Pop Quiz: Should You be a Late Adopter or an Early Adopter?
Startups are full of people who love new technology, and they assume that customers do as well. The reality is that many companies, especially large enterprises, would rather avoid change, and for good reason. Change is disruptive. Change upsets people. Change requires new expertise. Change might fail, and it often costs more than you expect.
There are lots of good reasons to be a late adopter, so I’ve come up with two questions to help customers figure out where they should be on the adoption curve:
- Question #1: Can existing products do what I need?
If you have no problem, why change? High-tech companies always seem to have new problems. They want to simulate a bigger chip than ever before, or render more orcs on a battlefield, so they are comfortable being early adopters, and they have learned to do it well. Part of their business model is to manage the risks of early adoption.
Low-tech companies occasionally have problems that existing products can’t solve. For instance, people are considering disk-to-disk backup because tape-based backup isn’t keeping up with the growth in storage. The problem is, many companies are not used to being early adopters. It makes them uncomfortable, and they don’t have the skills to manage it well.
- Question #2: Are IT costs too high?
If existing products do what you need, and IT costs are not too high, why on earth would you change? When considering IT costs, it often makes sense to ask what percentage of total costs are IT related.
Suppose you are an oil company, and you have spent $12 billion on an oil refinery. Now you are trying to figure out whether to spend one million dollars on the IT infrastructure to support it, or ten million. Without knowing anything else about the problem, I can tell you the answer. Spend ten million; spend twenty; who cares! That is such a low percentage of the overall budget that it doesn’t matter. Just don’t ever let that refinery go down. Or chip fab. Or battleship.
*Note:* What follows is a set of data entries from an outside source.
(** A session whose journey has had two thousand cues. *)
Definition worn_payload : GroundPayload :=
  {| g_startPackage := sample_ground_package;
     g_tickState := {| offRouteScore := deg 0; lastRerouteAtMs := None; rerouteBackoffMs := deg 0;
                       spokenCues := repeat "0:far" 2000; speedEstimate := None; tick_extra := [] |};
     g_progress := None; g_weakGps := false; g_offRoute := false; g_coasting := false;
     g_currentSpeedLimit := None; g_coastingAnchor := None; g_reroute := sample_reroute |}.

Lemma one_cue_too_many_loses_the_session_witness :
  let s := set_payload (GroundSession worn_payload) (sample_ground 4 Active) in
  mobileNavigationSessionSchema s = true
  /\ published (mut_session (ground_processFixes empty_cache s worn_payload [sample_fix 1500] 2000).1)
     = Unreadable "s1".
Proof.
  split; [vm_compute; reflexivity|].
  exact (one_cue_too_many_loses_the_session
    (set_payload (GroundSession worn_payload) (sample_ground 4 Active)) worn_payload
    (sample_fix 1500) 2000 sample_cue eq_refl eq_refl eq_refl).
Defined.
(* ===== verification/TransitWalk.v ===== *)
(** * Guidance on foot

    packages/core/src/navigation/transitWalk.ts: what a step of a walk reads as, and
    when it is said. *)

From S2P Require Import Prelude Text Doubles Protocol Cues Maneuver Session Itinerary Guidance Engine.

Record TransitWalkManeuver := {
  wm_type : string;
  wm_modifier : option string;
}.

Record WalkStepInfo := {
  wsi_maneuver : option TransitWalkManeuver;
  wsi_instructionText : option string;
  wsi_key : string;
  wsi_stairs : bool;
  wsi_elevator : bool;
  wsi_streetName : option string;
  wsi_toLevel : option json;
}.

Definition turn (modifier : string) : TransitWalkManeuver :=
  {| wm_type := "turn"; wm_modifier := Some modifier |}.

Definition straight_on (type : string) : TransitWalkManeuver :=
  {| wm_type := type; wm_modifier := Some "straight" |}.

Definition DIRECTION : list (string * (TransitWalkManeuver * string)) :=
  [("DEPART", (straight_on "depart", "depart"));
   ("CONTINUE", (straight_on "continue", "continue"));
   ("LEFT", (turn "left", "left"));
   ("RIGHT", (turn "right", "right"));
   ("SLIGHTLY_LEFT", (turn "slight left", "slightLeft"));
   ("SLIGHTLY_RIGHT", (turn "slight right", "slightRight"));
   ("HARD_LEFT", (turn "sharp left", "sharpLeft"));
   ("HARD_RIGHT", (turn "sharp right", "sharpRight"));
   ("UTURN_LEFT", (turn "uturn", "uturn"));
   ("UTURN_RIGHT", (turn "uturn", "uturn"));
   ("CIRCLE_CLOCKWISE", ({| wm_type := "roundabout"; wm_modifier := Some "right" |}, "continue"));
   ("CIRCLE_COUNTERCLOCKWISE", ({| wm_type := "roundabout"; wm_modifier := Some "left" |}, "continue"));
   ("STAIRS", ({| wm_type := "stairs"; wm_modifier := None |}, "stairs"));
   ("ELEVATOR", ({| wm_type := "elevator"; wm_modifier := None |}, "elevator"))].

Definition FALLBACK : TransitWalkManeuver * string := (straight_on "continue", "continue").

(** The properties every object literal inherits: under such a name the table answers
    a function, which has neither a manoeuvre nor a key. *)
Definition INHERITED : list string :=
  ["constructor"; "hasOwnProperty"; "isPrototypeOf"; "propertyIsEnumerable"; "toLocaleString";
   "toString"; "valueOf"; "__defineGetter__"; "__defineSetter__"; "__lookupGetter__";
   "__lookupSetter__"; "__proto__"].

(** [DIRECTION[step.instruction] ?? FALLBACK] *)
Definition direction_of (instruction : option string) : option TransitWalkManeuver * string :=
  let name := default "undefined" instruction in
  match List.find (fun d => String.eqb d.1 name) DIRECTION with
  | Some d => (Some d.2.1, d.2.2)
  | None => if includes name INHERITED then (None, "undefined")
            else (Some FALLBACK.1, FALLBACK.2)
  end.

(** A text, unless it is empty. *)
Definition nonempty_text (s : option string) : option string :=
  match s with Some EmptyString => None | _ => s end.

Definition walkStepInfo (step : json) : WalkStepInfo :=
  let instruction := json_string (json_field "instruction" step) in
  let d := direction_of instruction in
  let named name := match instruction with Some i => String.eqb i name | None => false end in
  {| wsi_maneuver := d.1;
     wsi_instructionText := json_string (json_field "instructionText" step);
     wsi_key := d.2;
     wsi_stairs := truthy (json_field "stairs" step) || named "STAIRS";
     wsi_elevator := truthy (json_field "elevator" step) || named "ELEVATOR";
     wsi_streetName := nonempty_text (json_string (json_field "streetName" step));
     wsi_toLevel := json_field "toLevel" step |}.

(** [composeWalkInstruction], asking the navigation translator of a locale. *)
Definition composeWalkInstruction `{Catalogue} `{Intl} (info : WalkStepInfo) (l : Locale) : outcome string :=
  let t path := translate l ("navigation" :: path) in
  match nonempty_text (wsi_instructionText info) with
  | Some text => Ok text
  | None =>
      action ← t ["walkDir"; wsi_key info] [];
      let level := match wsi_toLevel info with
                   | Some JNull | None => None
                   | level => if wsi_stairs info || wsi_elevator info then level else None
                   end in
      match level, wsi_streetName info with
      | Some level, _ => t ["walkToLevel"] [("action", JStr action); ("level", level)]
      | None, Some street => t ["walkOnStreet"] [("action", JStr action); ("street", JStr street)]
      | None, None => Ok action
      end
  end.

(** ** Where along the steps *)

(** [step.distanceMeters || 0] *)
Definition step_length (step : json) : number :=
  match json_field "distanceMeters" step with
  | Some (JNum x) => if truthy (Some (JNum x)) then x else num_of_Z 0
  | _ => num_of_Z 0
  end.

Local Open Scope num_scope.

(** The step the walker is on, from the [i]-th step and the length before it. *)
Fixpoint step_at (steps : list json) (i : Z) (cum target : number) : Z * number :=
  match steps with
  | [] => (i, 0)
  | step :: rest =>
      let len := step_length step in
      if (cum + len >? target) || match rest with [] => true | _ => false end
      then (i, num_max 0 (cum + len - target))
      else step_at rest (i + 1)%Z (cum + len) target
  end.

(** [walkLegStepProgress]: the step and the metres left on it. *)
Definition walkLegStepProgress (steps : list json) (fractionAlongLeg : number) : Z * number :=
  let total := foldl (fun s step => s + step_length step) 0 steps in
  match steps with
  | [] => (0%Z, 0)
  | _ => if total <=? 0 then (0%Z, 0)
         else step_at steps 0 0 (num_max 0 (num_min 1 fractionAlongLeg) * total)
  end.

Local Close Scope num_scope.

(** ** When it is said *)

Definition maneuver_json (m : option TransitWalkManeuver) : list (string * json) :=
  match m with
  | None => []
  | Some m => [("maneuver", JObj (("type", JStr (wm_type m)) ::
                 match wm_modifier m with Some x => [("modifier", JStr x)] | None => [] end))]
  end.

(** The step as the voice schedule sees it. *)
Definition voiced_step (step : json) (instruction : string) : json :=
  let field_or key other := match nullish (json_field key step) (Some other) with
                      | Some v => v | None => other end in
  JObj ([("instruction", JStr instruction)]
        ++ match json_field "distanceMeters" step with Some d => [("distance", d)] | None => [] end
        ++ [("duration", field_or "durationSeconds" (JNum (num_of_Z 0)));
            ("coordinates", field_or "coordinates" (JArr []))]
        ++ maneuver_json (wsi_maneuver (walkStepInfo step))).

Definition transitWalkVoiceCue (step : json) (index : Z) (distance speed : number)
    (instruction : string) (spoken : list string) : option VoiceCue :=
  nextVoiceCue (voiced_step step instruction) index distance speed
    (opt_voice (navOptionsForMode Walking)) (num_of_Z 1) spoken.

(** ** Facts *)

Lemma step_at_range steps i cum target : steps <> [] ->
  (i <= (step_at steps i cum target).1 < i + Z.of_nat (length steps))%Z.
Proof.
  revert i cum. induction steps as [|s rest IH]; intros i cum; [done|]. intros _. cbn [step_at length].
  destruct (_ || _) eqn:E; [cbn [fst]; lia|]. destruct rest as [|s' rest]; [by rewrite orb_true_r in E|].
  specialize (IH (i + 1)%Z (cum + step_length s)%num ltac:(done)). cbn [length] in *. lia.
Qed.

(** The step answered is one of the leg, whatever the distances are. *)
Lemma walk_progress_names_a_step steps fraction : steps <> [] ->
  (0 <= (walkLegStepProgress steps fraction).1 < Z.of_nat (length steps))%Z.
Proof.
  intros Hs. unfold walkLegStepProgress. destruct steps as [|s rest] eqn:E; [done|]. rewrite <- E in *.
  destruct (num_le _ _); [subst; cbn [fst length]; lia|].
  pose proof (step_at_range steps 0 (num_of_Z 0)
    (num_mul (num_max (num_of_Z 0) (num_min (num_of_Z 1) fraction))
       (foldl (fun s step => num_add s (step_length step)) (num_of_Z 0) steps)) Hs). exact H.
Qed.

(** Every direction of the table, and any other name that is not inherited, is worded
    in every language. *)
Definition walk_keys : list string :=
  ["depart"; "continue"; "left"; "right"; "slightLeft"; "slightRight"; "sharpLeft"; "sharpRight";
   "uturn"; "stairs"; "elevator"].

Lemma direction_key instruction :
  includes (default "undefined" instruction) INHERITED = false ->
  (direction_of instruction).2 ∈ walk_keys.
Proof.
  intros Hi. unfold direction_of. destruct (List.find _ _) as [d|] eqn:E.
  - apply List.find_some in E as [Hd _]. apply list_elem_of_In.
    cbn in Hd. repeat destruct Hd as [<-|Hd]; cbn; tauto.
  - rewrite Hi. apply list_elem_of_In. cbn. tauto.
Qed.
On the other hand, consider Oracle’s On Demand business. Instead of buying Oracle software and running it on their own equipment, customers outsource to Oracle. Oracle buys the servers, buys the storage, and manages the software. The Austin Data Center where Oracle does this is the largest installation in the world of Dell/Linux and NetApp storage. I don’t know what percentage of their overall costs are IT related, but I know it’s huge. Existing products could solve their problems, but the cost would be exorbitant, so Oracle has been very aggressive with technologies like NFS and Linux for enterprise applications. They have led the way in making these technologies safe for others.
What’s most important is that you make a conscious decision between early and late. Sometimes early is better, and sometimes late is better, but at least you should ask the question! Use my two questions to figure out what makes sense for your business, or your particular project.
A big part of NetApp’s strategy is to enable customers to change when it’s convenient for them. Unified storage is a great example. Our storage systems support Fibre Channel SAN along with NFS and iSCSI, which means that customers can start with traditional SAN for their database applications, if that’s what makes them comfortable, but they can change to Ethernet storage whenever it makes sense. (Ethernet storage often brings significant savings.) Alternately, they can start with NFS or iSCSI, secure in the knowledge that they can easily upgrade to Fibre Channel SAN if their requirements become more demanding.
By doing our innovation in a single, unified storage architecture, we create an environment that lets customers adopt new technology when they are ready. Early if that is appropriate, or late if that makes more sense. Either way, NetApp’s approach makes it easy, because the new technology is part of the same architecture that the customer has already installed.
In other words, NetApp enables change, but we don’t force change down our customers’ throats.